Summertime in northern Australia means monsoon storms -- and plenty of them. Tall, turbulent clouds associated with these storm systems form rapidly, release their energy in the form of rain, then tail away, leaving in their wake a surplus of moisture to feed the next system. This lifecycle--the formation of tropical convective clouds, their outflow into cirrus clouds, and eventual dissipation into water vapor--is a key component of tropical climate. However, the cloud properties and the extent of their impact on the environment are not well understood or well represented in computer models that are used to simulate climate change.
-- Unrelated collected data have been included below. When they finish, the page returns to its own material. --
Definition rename_fonts (g : string -> string) (pg : page) : page :=
  {| blocks := map (rename_block g) (blocks pg);
     raw_text := raw_text pg;
     images := images pg |}.

(** A page of plain text in one size. *)
Definition one_size_page : page :=
  {| blocks :=
       [ {| btype := 0;
            lines :=
              [ {| spans := [ {| text := "Dear customer,";
                                 size := 110; font := "Times" |} ] |};
                {| spans := [ {| text := "thank you for your order.";
                                 size := 110; font := "Times" |} ] |} ]
         |} ];
     raw_text := "Dear customer, thank you for your order.";
     images := [] |}.

(** * Properties *)

(** ** The numbering pattern on examples *)

Example is_numbered_heading_2_1 :
  is_numbered_heading "2.1 Revenue Growth"
  = Some {| numbering := "2.1"; title := "Revenue Growth"; level := 2 |}.
Proof. reflexivity. Qed.

Example is_numbered_heading_dot_space :
  is_numbered_heading "1. Introduction" = None.
Proof. reflexivity. Qed.

Example is_numbered_heading_hyphen :
  is_numbered_heading "  3.10.2-  Notes  "
  = Some {| numbering := "3.10.2"; title := "Notes"; level := 3 |}.
Proof. reflexivity. Qed.

(** ** The chain of rules *)

Lemma size_rule_true (ref : option Z) (max_size tol : Z) :
  size_rule ref max_size tol = true <->
  exists v, ref = Some v /\ v <> 0 /\ v - tol <= max_size.
Proof.
  unfold size_rule. destruct ref as [v|].
  - rewrite andb_true_iff, negb_true_iff, Z.eqb_neq, Z.geb_le.
    split.
    + intros [Hv Hm]. exists v. auto.
    + intros (w & Hw & Hv & Hm). injection Hw as <-. auto.
  - split; [discriminate | intros (w & Hw & _); discriminate].
Qed.

Lemma mean_singleton (x : Z) : mean [x] = x.
Proof. unfold mean. simpl. rewrite Z.add_0_r. apply Z.div_1_r. Qed.

Lemma or_else_truthy (o : option Z) (d : Z) :
  truthy o = true -> o = Some (or_else o d).
Proof.
  destruct o as [v|]; simpl; [|discriminate].
  destruct (v =? 0); [discriminate | reflexivity].
Qed.

(** Where neither size rule fires, the bold condition is false. *)
Lemma bold_rule_dead (ss sub : option Z) (tol : Z) (line_text : string)
    (max_size : Z) (is_bold : bool) :
  0 <= tol ->
  size_rule sub max_size tol = false ->
  bold_rule is_bold line_text max_size ss sub = false.
Proof.
  intros Htol Hsub. unfold bold_rule.
  destruct (truthy sub) eqn:Ht.
  - rewrite mean_singleton.
    pose proof (or_else_truthy sub (or_else ss max_size) Ht) as Hs.
    set (v := or_else sub (or_else ss max_size)) in *.
    rewrite Hs in Hsub, Ht. simpl in Hsub, Ht. rewrite Ht in Hsub.
    simpl in Hsub.
    assert (Hlt : max_size < v - tol).
    { destruct (max_size >=? v - tol) eqn:E; [discriminate|].
      unfold Z.geb in E. destruct (max_size ?= v - tol) eqn:C;
        try discriminate. exact C. }
    assert (Hgt : (max_size >? v) = false).
    { unfold Z.gtb. destruct (max_size ?= v) eqn:C; try reflexivity.
      apply Z.compare_gt_iff in C. lia. }
    rewrite Hgt. apply andb_false_r.
  - assert (Hgt : (max_size >? max_size) = false).
    { unfold Z.gtb. now rewrite Z.compare_refl. }
    rewrite Hgt. apply andb_false_r.
Qed.

(** With both thresholds unset only the numbering rule is left. *)
Lemma classify_unset (tol : Z) (line_text : string) (max_size : Z)
    (is_bold : bool) :
  classify None None tol line_text max_size is_bold
  = match is_numbered_heading line_text with
    | Some ni => Numbered ni
    | None => Body
    end.
Proof.
  unfold classify. simpl.
  destruct (is_numbered_heading line_text); [reflexivity|].
  unfold bold_rule. simpl.
  assert (Hgt : (max_size >? max_size) = false).
  { unfold Z.gtb. now rewrite Z.compare_refl. }
  rewrite Hgt, andb_false_r. reflexivity.
Qed.
(** X12. Every entry of the timeline is the event of one of the first
    100 records of a loaded dataset, under that dataset's name. *)
Theorem timeline_sound (store : Dict.t dataset) (e : event) :
  In e (timeline store) ->
  exists db_name info r,
    In (db_name, info) (Dict.items store)
    /\ In r (firstn 100 (data info))
    /\ event_of db_name (type info) r = Some e.
Proof.
  unfold timeline, timeline_view, update_timeline. intro Hin.
  assert (Hc : In e (collected store)).
  { unfold collected. destruct (mixed _); [destruct Hin |].
    apply (Permutation_in _ (sort_desc_perm _)).
    rewrite <- (firstn_skipn 200 (sort_desc _)). apply in_or_app. now left. }
  unfold collected, collect_events in Hc.
  apply in_flat_map in Hc as [[db_name info] [Hitem He]].
  unfold dataset_events in He. cbn [fst snd] in He.
  apply in_flat_map in He as [r [Hr He]].
  exists db_name, info, r. repeat split; try assumption.
  unfold event_of. destruct (record_event _ _ _ db_name (type info) r) as [e' |];
    [| destruct He].
  destruct He as [-> | []]. reflexivity.
Qed.

(** X13. When the timeline is produced, the cut at 200 keeps the most
    recent events: the timeline together with the events left out is a
    rearrangement of the collected events, no event left out is later
    than an event shown, and when at most 200 events are collected none
    is left out. *)
Theorem timeline_keeps_latest (store : Dict.t dataset) (shown : list event) :
  sorted store = Ok shown ->
  exists dropped,
    Permutation (shown ++ dropped) (collected store)
    /\ (forall e e', In e shown -> In e' dropped ->
          (event_time e' <= event_time e)%Z)
    /\ ((List.length (collected store) <= 200)%nat -> dropped = []).
Proof.
  unfold sorted, update_timeline. fold (collected store).
  destruct (mixed (collected store)); [discriminate |].
  intro H.
  assert (Hs : shown = firstn 200 (sort_desc (collected store))) by congruence.
  subst shown. clear H.
  exists (skipn 200 (sort_desc (collected store))).
  split; [| split].
  - rewrite firstn_skipn. apply sort_desc_perm.
  - apply sorted_app_order. rewrite firstn_skipn. apply sort_desc_sorted.
  - intro Hlen. apply skipn_all2.
    now rewrite (Permutation_length (sort_desc_perm _)).
Qed.

(** X14. A whole number of seconds [k] with 10^9 < k <= 10^12 and the
    same instant written in milliseconds, [1000 * k], give the same
    result. *)
Theorem seconds_and_milliseconds_agree (k : Z) :
  (1000000000 < k <= 1000000000000)%Z ->
  instant (PInt (1000 * k)) = instant (PInt k).
Proof.
  intros [Hlo Hhi].
  unfold instant, normalized, to_datetime, seconds_of, exceeds_threshold, truthy.
  replace (1000 * k =? 0)%Z with false by (symmetry; apply Z.eqb_neq; lia).
  replace (k =? 0)%Z with false by (symmetry; apply Z.eqb_neq; lia).
  cbn [negb].
  replace (Qle_bool (inject_Z (1000 * k)) (inject_Z 1000000000000)) with false.
  - replace (Qle_bool (inject_Z k) (inject_Z 1000000000000)) with true.
    + cbn [negb]. do 2 f_equal.
      rewrite (Qred_complete _ (inject_Z k)).
      * apply Qred_inject_Z.
      * rewrite inject_Z_mult. field.
    + symmetry. apply Qle_bool_iff. now rewrite <- Zle_Qle.
  - symmetry. apply not_true_is_false. intro H. apply Qle_bool_iff in H.
    rewrite <- Zle_Qle in H. lia.
Qed.

End TimelineFurther.

Example record_event_of_call :
  record_event UtcClock.fromtimestamp UtcClock.fromisoformat UtcClock.float_str
    "Call Log" "calls"
    [("number", PStr "555"); ("date", PInt 1700000000000)]
  = Some (naive 1700000000000000, "Call: Unknown - 555", "Call Log").
Proof. reflexivity. Qed.

Lemma timeline_sound_witness :
  exists db_name info r,
    In (db_name, info) (Dict.items tie_store)
    /\ In r (firstn 100 (data info))
    /\ record_event UtcClock.fromtimestamp UtcClock.fromisoformat UtcClock.float_str
         db_name (type info) r
       = Some (naive 1699999999000000, "Calendar: Launch", "Calendar").
Proof.
  apply (timeline_sound UtcClock.fromtimestamp UtcClock.fromisoformat
           UtcClock.float_str tie_store).
  vm_compute. tauto.
Defined.

Lemma seconds_and_milliseconds_agree_witness :
  normalized UtcClock.fromtimestamp UtcClock.fromisoformat UtcClock.float_str
    (PInt 1000000001000)
  = normalized UtcClock.fromtimestamp UtcClock.fromisoformat UtcClock.float_str
      (PInt 1000000001).
Proof.
  apply (seconds_and_milliseconds_agree UtcClock.fromtimestamp UtcClock.fromisoformat
           UtcClock.float_str 1000000001).
  lia.
Defined.

Example threshold_reads_early_milliseconds_as_seconds :
  normalized UtcClock.fromtimestamp UtcClock.fromisoformat UtcClock.float_str
    (PInt 999999999000)
  = option_map naive (UtcClock.fromtimestamp (inject_Z 999999999000)).
Proof. reflexivity. Qed.

Lemma timeline_keeps_latest_witness :
  List.length (collect_events UtcClock.fromtimestamp UtcClock.fromisoformat
                 UtcClock.float_str crowded_store) = 270%nat
  /\ exists shown dropped,
       update_timeline UtcClock.fromtimestamp UtcClock.fromisoformat
         UtcClock.float_str crowded_store = Ok shown
       /\ List.length shown = 200%nat
       /\ Permutation (shown ++ dropped)
            (collect_events UtcClock.fromtimestamp UtcClock.fromisoformat
               UtcClock.float_str crowded_store).
Proof.
  split; [vm_compute; reflexivity |].
  eexists.
  destruct (timeline_keeps_latest UtcClock.fromtimestamp UtcClock.fromisoformat
              UtcClock.float_str crowded_store _ eq_refl) as [dropped [Hp _]].
  exists dropped. split; [reflexivity | split; [vm_compute; reflexivity | exact Hp]].
Defined.

(** X15. In every state of the application the store has one entry per
    display name, and each entry's count is the number of its records. *)
Theorem store_invariant (a : app) :
  reachable a ->
  NoDup (Dict.keys (loaded_databases a))
  /\ forall name info,
       Dict.get name (loaded_databases a) = Some info ->
       count info = List.length (data info).
Proof. apply reachable_store. Qed.
(** X14.  The two overloads of [build_message] give the same text for
    a span of one byte; the text holds the two fragments and the
    offending byte or span between them, a null fragment counting as an
    empty one. *)
Theorem build_message_overloads (mem : memory)
    (msg_before msg_after : option string) (p n : Z) (c : Ascii.ascii) :
  build_message_span mem msg_before p 1 msg_after
  = build_message msg_before (Ascii.ascii_of_byte (mem p)) msg_after /\
  length (build_message msg_before c msg_after)
  = (length (write_if "" msg_before) + 1
     + length (write_if "" msg_after))%nat /\
  length (build_message_span mem msg_before p n msg_after)
  = (length (write_if "" msg_before) + Z.to_nat n
     + length (write_if "" msg_after))%nat /\
  build_message None c msg_after = build_message (Some "") c msg_after /\
  build_message msg_before c None = build_message msg_before c (Some "").
Proof.
  assert (Hnil : forall s : string, s ++ "" = s).
  { induction s as [|x s IH]; simpl; [reflexivity|]. now rewrite IH. }
  split; [|split; [|split; [|split]]].
  - unfold build_message_span, build_message, string_view.
    change (Z.to_nat 1) with 1%nat. cbn [seq map].
    change (Z.of_nat 0) with 0. rewrite Z.add_0_r. reflexivity.
  - unfold build_message, write_if.
    destruct msg_before, msg_after; cbn [append];
      rewrite ?length_append; cbn [length]; lia.
  - unfold build_message_span, write_if.
    destruct msg_before, msg_after; cbn [append];
      rewrite ?length_append, ?length_string_view; cbn [length]; lia.
  - reflexivity.
  - unfold build_message, write_if. destruct msg_before; cbn [append];
      now rewrite ?Hnil.
Qed.

(** The text of an error at offset 42, and at a negative offset. *)
Example parse_error_text :
  m_msg (parse_error_msg (fun s => s) "unexpected character" 42)
  = "unexpected character (offset=42)" /\
  build_offset_msg (-7) = " (offset=-7)" /\
  build_message (Some "unexpected '") (Ascii.ascii_of_byte x78) (Some "'")
  = "unexpected 'x'".
Proof. repeat split; reflexivity. Qed.
Lemma held_relations_lookup (t : Transaction) (l : loc) :
  l ∈ held_relations t ↔ ∃ name, t_locks t !! name = Some l.
Proof.
  unfold held_relations. rewrite list_elem_of_fmap. split.
  - intros [[name l'] [-> Hin]]. exists name. by apply elem_of_map_to_list.
  - intros [name Hname]. exists (name, l). split; [done|].
    by apply elem_of_map_to_list.
Qed.

Lemma unlock_t_locks (t : Transaction) : t_locks (unlock t) = ∅.
Proof. done. Qed.

Lemma unlock_heap (t : Transaction) (l : loc) :
  e_heap (t_e (unlock t)) !! l =
    if decide (l ∈ held_relations t)
    then set_locked false <$> e_heap (t_e t) !! l
    else e_heap (t_e t) !! l.
Proof. apply unlock_all_lookup. Qed.

Lemma unlock_releases (t : Transaction) (name : string) (l : loc) (r : Relation) :
  t_locks t !! name = Some l →
  e_heap (t_e (unlock t)) !! l = Some r →
  r_locked r = false.
Proof.
  intros Hname. rewrite unlock_heap, decide_True.
  - destruct (e_heap (t_e t) !! l); simpl; [|done]. by intros [= <-].
  - apply held_relations_lookup. eauto.
Qed.

(** ** Commit *)

(** C8. On a transaction whose latch is empty, [Commit] returns the number
    of entries of the change log, leaves the log empty and the lock map
    empty, and has unlocked the mutex of every relation of the lock map,
    changing nothing else in a relation; and [Commit] returns an error
    exactly when [aborted] reports one, which it then returns. *)
Theorem Commit_counts_empties_releases (t : Transaction) :
  (t_err t = None →
   ∃ t', Commit t = (Ok (length (t_changes t)), t')
       ∧ t_changes t' = []
       ∧ t_locks t' = ∅
       ∧ (∀ l, e_heap (t_e t') !! l =
                 if decide (l ∈ held_relations t)
                 then set_locked false <$> e_heap (t_e t) !! l
                 else e_heap (t_e t) !! l)
       ∧ (∀ name l r, t_locks t !! name = Some l →
                      e_heap (t_e t') !! l = Some r → r_locked r = false))
  ∧ (∀ err, (Commit t).1 = Err err ↔ aborted t = Some err).
Proof.
  split.
  - intros Herr. unfold Commit, aborted. rewrite Herr.
    eexists. split; [reflexivity|]. repeat split.
    + intros l. apply (unlock_heap (set_changes [] t)).
    + intros name l r Hname Hl.
      apply (unlock_releases (set_changes [] t) name l r Hname Hl).
  - intros err. unfold Commit. destruct (aborted t) as [err'|]; simpl.
    + split; congruence.
    + split; discriminate.
Qed.

(** ** Rollback and abort *)

Lemma rollbackChange_frame (c : Change) (t : Transaction) :
  t_locks (rollbackChange c t) = t_locks t
  ∧ t_err (rollbackChange c t) = t_err t
  ∧ t_changes (rollbackChange c t) = t_changes t.
Proof.
  destruct c as [current l|schema [c|] [o|]]; simpl; try done;
    unfold rollbackRelationChange; by destruct (e_heap (t_e t) !! _).
Qed.

Lemma rollbackLoop_frame (back : list Change) (t : Transaction) :
  t_locks (rollbackLoop back t) = t_locks t
  ∧ t_err (rollbackLoop back t) = t_err t.
Proof.
  revert t. induction back as [|b rest IH]; intros t; simpl; [done|].
  destruct (IH (set_changes (rev rest) (rollbackChange b t))) as [-> ->].
  destruct (rollbackChange_frame b t) as (Hl & He & _). by rewrite <- Hl, <- He.
Qed.

Lemma rollbackLoop_empties (back : list Change) (t : Transaction) :
  t_changes t = rev back → t_changes (rollbackLoop back t) = [].
Proof.
  revert t. induction back as [|b rest IH]; intros t Ht; simpl.
  - by rewrite Ht.
  - by apply IH.
Qed.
This week, a team of more than 25 international cloud climate scientists are conducting a three-day operations and planning simulation at Sandia National Laboratories in Livermore, California, to prepare for a complex experiment that will result in the most detailed data sets ever collected for tropical convection. Led by scientists from the U.S. Department of Energy’s Atmospheric Radiation Measurement (ARM) Program and the Australian Bureau of Meteorology (BOM), the Tropical Warm Pool International Cloud Experiment will take place in the region around Darwin, Australia, between January and February 2006.
Darwin is home to one of the ARM Program’s permanent research sites, equipped with a sophisticated array of remote sensing instruments to collect the continuous measurements needed to improve computer models that simulate clouds and climate. The upcoming experiment will include an unprecedented network of ground-based instrumentation, a ship operating off the coast near Darwin, and a fleet of low-, middle- and high-altitude aircraft for in-situ and remote-sensing measurements. Aircraft measurements taken during the experiment will be valuable for validating and improving existing ground-based measurements from the ARM site in Darwin, as well as satellite observations obtained by the National Aeronautics and Space Administration (NASA).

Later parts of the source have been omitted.